* [WHAT YOU HAVE TO DO]: Below is a listing from which only part is wanted; return exactly the lines from the one with "erase <$> try_foldl (init_slot" up to and including the one with "rewrite Hlen. by".

* [DATA RECORDS]:
▼
Lemma build_slot_comm bn s rels e1 e2 :
  e1.1 ≠ e2.1 →
  (r ← build_slot bn s rels e1; build_slot bn s r e2) = (r ← build_slot bn s rels e2; build_slot bn s r e1).
Proof.
  destruct e1 as [s1 c1], e2 as [s2 c2]. cbn. intros Hne.
  assert (Hid : ∀ x : option (list (list RecvNode)), (r ← x; Some r) = x) by (by intros []).
  destruct (rel_child s s1) as [cs1|], (rel_child s s2) as [cs2|]; cbn; rewrite ?Hid; try done.
  destruct (try_foldl (build_child bn cs1) [] c1) as [b1|], (try_foldl (build_child bn cs2) [] c2) as [b2|];
    cbn; try (by destruct (vec_set _ _ _)); [|done].
  unfold vec_set. repeat case_decide; cbn; rewrite ?length_insert in *; try done;
    repeat case_decide; try done. f_equal. by rewrite list_insert_insert_ne.
Qed.

(** The wire form of a drained node. *)
Definition wired (n : node) : WireNode := wire_node (expand_node n).

Definition wired_slot (e : nat * (unit → list node)) : nat * list WireNode := (e.1, map wired (e.2 tt)).

Lemma wired_row n : wire_row (wired n) = node_row n.
Proof. by destruct n. Qed.

Lemma wired_rels r rels :
  NoDup rels.*1 → ∃ ws, wired (Node r rels) = WNode r ws ∧ ws ≡ₚ wired_slot <$> rels.
Proof.
  intros Hnd. unfold wired at 1. cbn [expand_node wire_node]. eexists. split; [done|].
  set (h := λ rl : nat * (unit → list node), match rl with (slot, thunk) => (slot, map expand_node (thunk tt)) end).
  assert (NoDup (map h rels).*1) as Hnd'.
  { assert ((map h rels).*1 = rels.*1) as ->; [|done]. clear. induction rels as [|[? ?] rels IH]; cbn; [done|].
    f_equal. apply IH. }
  rewrite (slot_map_perm _ Hnd'). clear. unfold wired_slot, fmap, list_fmap.
  induction rels as [|[k thunk] rels IH]; [done|]. cbn. rewrite IH. by rewrite map_map.
Qed.

(** What [init_rels_for_new_entry] does to a fresh entry is [build_node]. *)
Definition inits (gen : Z) (n : node) : Prop :=
  ∀ s, erase <$> init_rels_for_new_entry gen n s (make_new_entry (node_row n) s 1 gen) = build_node (wired n) s.

Lemma init_children gen s children its :
  Forall (inits gen) children →
  fmap (M := list) erase <$> try_foldl (init_child (init_rels_for_new_entry gen) gen s) its children =
  try_foldl (build_child build_node s) (erase <$> its) (map wired children).
Proof.
  intros Hc. revert its. induction Hc as [|c children Hc _ IH]; intros its; [done|].
  cbn [map]. rewrite !try_foldl_cons.
  assert (fmap (M := list) erase <$> init_child (init_rels_for_new_entry gen) gen s its c =
          build_child build_node s (erase <$> its) (wired c)) as <-.
  { unfold init_child, build_child. rewrite search_erase, wired_row.
    destruct (Flat.binary_search _ _ _) as [p|ins].
    - unfold bump. apply (item_update_erase its p _ (λ n, set_rc n (u32_add (recv_rc n) 1))).
      intros e. by rewrite erase_set_rc, erase_rc.
    - rewrite <-Hc. destruct (init_rels_for_new_entry _ _ _ _); [|done]. cbn. by rewrite vec_insert_map. }
  destruct (init_child _ _ _ its c) as [its'|]; [|done]. cbn [mbind option_bind fmap option_fmap option_map]. apply IH.
Qed.

Lemma vec_set_empty {A} i (rels : list (list A)) : i < length rels → rels !! i = Some [] → vec_set i [] rels = Some rels.
Proof. intros Hi Hl. rewrite vec_set_Some by done. f_equal. by apply list_insert_id. Qed.

Lemma init_slots gen s rels e :
  Forall (λ r : nat * (unit → list node), Forall (inits gen) (r.2 tt)) rels → NoDup rels.*1 →
  length (e_rels e) = length (relationships s) →
  (∀ slot l, slot ∈ rels.*1 → e_rels e !! slot = Some l → items l = []) →
  erase <$> try_foldl (init_slot (init_rels_for_new_entry gen) gen s) e rels =
  set_rels (erase e) <$> try_foldl (build_slot build_node s) (recv_rels (erase e)) (wired_slot <$> rels).
Proof.
  intros Hc. revert e. induction Hc as [|[slot thunk] rels Hc _ IH]; intros e Hnd Hlen Hem.
  { cbn. by destruct e. }
  cbn [fmap list_fmap]. rewrite !try_foldl_cons. cbn in Hnd. apply NoDup_cons in Hnd as [Hslot Hnd].
  assert (Hrest : ∀ slot' l, slot' ∈ rels.*1 → e_rels e !! slot' = Some l → items l = []).
  { intros. eapply Hem; [by right|done]. }
  cbn [wired_slot fst snd init_slot build_slot].
  destruct (rel_child s slot) as [cs|] eqn:Ecs; [|cbn [mbind option_bind]; by apply IH].
  assert (slot < length (e_rels e)) as Hlt.
  { rewrite Hlen. by eapply rel_child_lt. }
  pose proof (init_children gen cs (thunk tt) [] Hc) as Hch. change (erase <$> []) with (@nil RecvNode) in Hch.
  rewrite <-Hch. clear Hch.
  destruct (try_foldl (init_child _ gen cs) [] (thunk tt)) as [its|]; [|done].
  cbn [mbind option_bind fmap option_fmap option_map]. destruct its as [|x its].
  - destruct (lookup_lt_is_Some_2 _ _ Hlt) as [l Hlk]. cbn [mbind option_bind].
    change (erase <$> []) with (@nil RecvNode).
    rewrite vec_set_empty; [by apply IH|by rewrite erase_rels, length_fmap|].
    rewrite erase_rels, list_lookup_fmap, Hlk. cbn. unfold erase_list.
    rewrite (Hem slot l); [done|cbn; by left|done].
  - rewrite (vec_set_Some slot _ (e_rels e)) by done. cbn [mbind option_bind].
    rewrite vec_set_Some by (by rewrite erase_rels, length_fmap). cbn [mbind option_bind].
    rewrite IH; [|done|cbn; by rewrite length_insert|].
    + rewrite erase_set_rels. unfold set_rels. cbn [recv_rels recv_row recv_rc].
      rewrite list_fmap_insert, erase_rels. done.
    + cbn. intros slot' l Hin. rewrite list_lookup_insert_ne by (intros ->; done). by apply Hrest.
Qed.

Lemma init_build gen n : distinct_slots n → inits gen n.
Proof.
  induction n as [r rels IH] using node_level_ind. intros Hd s. inversion Hd as [r' rels' Hnd Hsub]; subst.
  destruct (wired_rels r rels Hnd) as (ws & Hw & Hp). rewrite Hw. cbn [init_rels_for_new_entry build_node node_row].
  rewrite init_slots; [|..|done| |].
  - rewrite erase_rels. cbn [e_rels make_new_entry]. rewrite fmap_replicate. change (erase_list empty_entry_list) with (@nil RecvNode).
    rewrite (try_foldl_perm fst _ ws (wired_slot <$> rels) (build_slot_comm build_node s)); [..|done].
    + by destruct (try_foldl _ _ _).
    + rewrite Hp, <-list_fmap_compose. by rewrite (list_fmap_ext (fst ∘ wired_slot) fst).
  - apply Forall_forall. intros [slot thunk] Hin. apply Forall_forall. intros c Hc.
    eapply Forall_forall in IH; [|exact Hin]. cbn in IH, Hc. eapply Forall_forall in IH; [|exact Hc].
    apply IH. by eapply Hsub.
  - cbn. by rewrite length_replicate.
  - intros slot l _. cbn. by intros [-> _]%lookup_replicate.
Qed.

(** ** Shapes: every node has one list per declared slot *)

Inductive shaped : Schema → RecvNode → Prop :=
  | shaped_intro s r c rels :
      length rels = length (relationships s) →
      (∀ slot cs sub, rel_child s slot = Some cs → rels !! slot = Some sub → ∀ n, n ∈ sub → shaped cs n) →
      shaped s (RNode r c rels).

Lemma shaped_inv s n :
  shaped s n →
  length (recv_rels n) = length (relationships s) ∧
  ∀ slot cs sub, rel_child s slot = Some cs → recv_rels n !! slot = Some sub → Forall (shaped cs) sub.
Proof.
  intros [s' r c rels Hlen Hin]. split; [done|]. intros slot cs sub Hcs Hsub. apply Forall_forall. by eapply Hin.
Qed.

Lemma shaped_set_row s n r : shaped s n → shaped s (set_row n r).
Proof. by intros [? ? ? ? ? ?]. Qed.

Lemma shaped_set_rc s n c : shaped s n → shaped s (set_rc n c).
Proof. by intros [? ? ? ? ? ?]. Qed.

Section vec_forall.
Context {A : Type} (P : A → Prop).
Implicit Types (l : list A).

Lemma Forall_vec_set i x l l' : Forall P l → P x → vec_set i x l = Some l' → Forall P l'.
Proof. unfold vec_set. intros Hl Hx. case_decide; [|done]. intros [= <-]. by apply Forall_insert. Qed.

Lemma Forall_vec_insert i x l l' : Forall P l → P x → vec_insert i x l = Some l' → Forall P l'.
Proof.
  unfold vec_insert. intros Hl Hx. case_decide; [|done]. intros [= <-]. apply Forall_app. split; [by apply Forall_take|].
  constructor; [done|by apply Forall_drop].
Qed.

Lemma Forall_vec_remove i l l' : Forall P l → vec_remove i l = Some l' → Forall P l'.
Proof.
  unfold vec_remove. intros Hl. case_decide; [|done]. intros [= <-]. apply Forall_app.
  split; [by apply Forall_take|by apply Forall_drop].
Qed.
End vec_forall.

Create HintDb shape.
#[local] Hint Resolve shaped_set_row shaped_set_rc : shape.
#[local] Hint Extern 1 (Forall (shaped _) _) =>
  match goal with
  | H : vec_set _ _ _ = Some ?l |- Forall _ ?l => eapply Forall_vec_set; [| |exact H]
  | H : vec_insert _ _ _ = Some ?l |- Forall _ ?l => eapply Forall_vec_insert; [| |exact H]
  | H : vec_remove _ _ = Some ?l |- Forall _ ?l => eapply Forall_vec_remove; [|exact H]
  end : shape.

Lemma lookup_shaped s l i n : Forall (shaped s) l → l !! i = Some n → shaped s n.
Proof. intros Hl. by apply Forall_lookup_1. Qed.
#[local] Hint Resolve lookup_shaped : shape.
▲
* [SOLVED EXERCISE]:
  erase <$> try_foldl (init_slot (init_rels_for_new_entry gen) gen s) e rels =
  set_rels (erase e) <$> try_foldl (build_slot build_node s) (recv_rels (erase e)) (wired_slot <$> rels).
Proof.
  intros Hc. revert e. induction Hc as [|[slot thunk] rels Hc _ IH]; intros e Hnd Hlen Hem.
  { cbn. by destruct e. }
  cbn [fmap list_fmap]. rewrite !try_foldl_cons. cbn in Hnd. apply NoDup_cons in Hnd as [Hslot Hnd].
  assert (Hrest : ∀ slot' l, slot' ∈ rels.*1 → e_rels e !! slot' = Some l → items l = []).
  { intros. eapply Hem; [by right|done]. }
  cbn [wired_slot fst snd init_slot build_slot].
  destruct (rel_child s slot) as [cs|] eqn:Ecs; [|cbn [mbind option_bind]; by apply IH].
  assert (slot < length (e_rels e)) as Hlt.
  { rewrite Hlen. by eapply rel_child_lt. }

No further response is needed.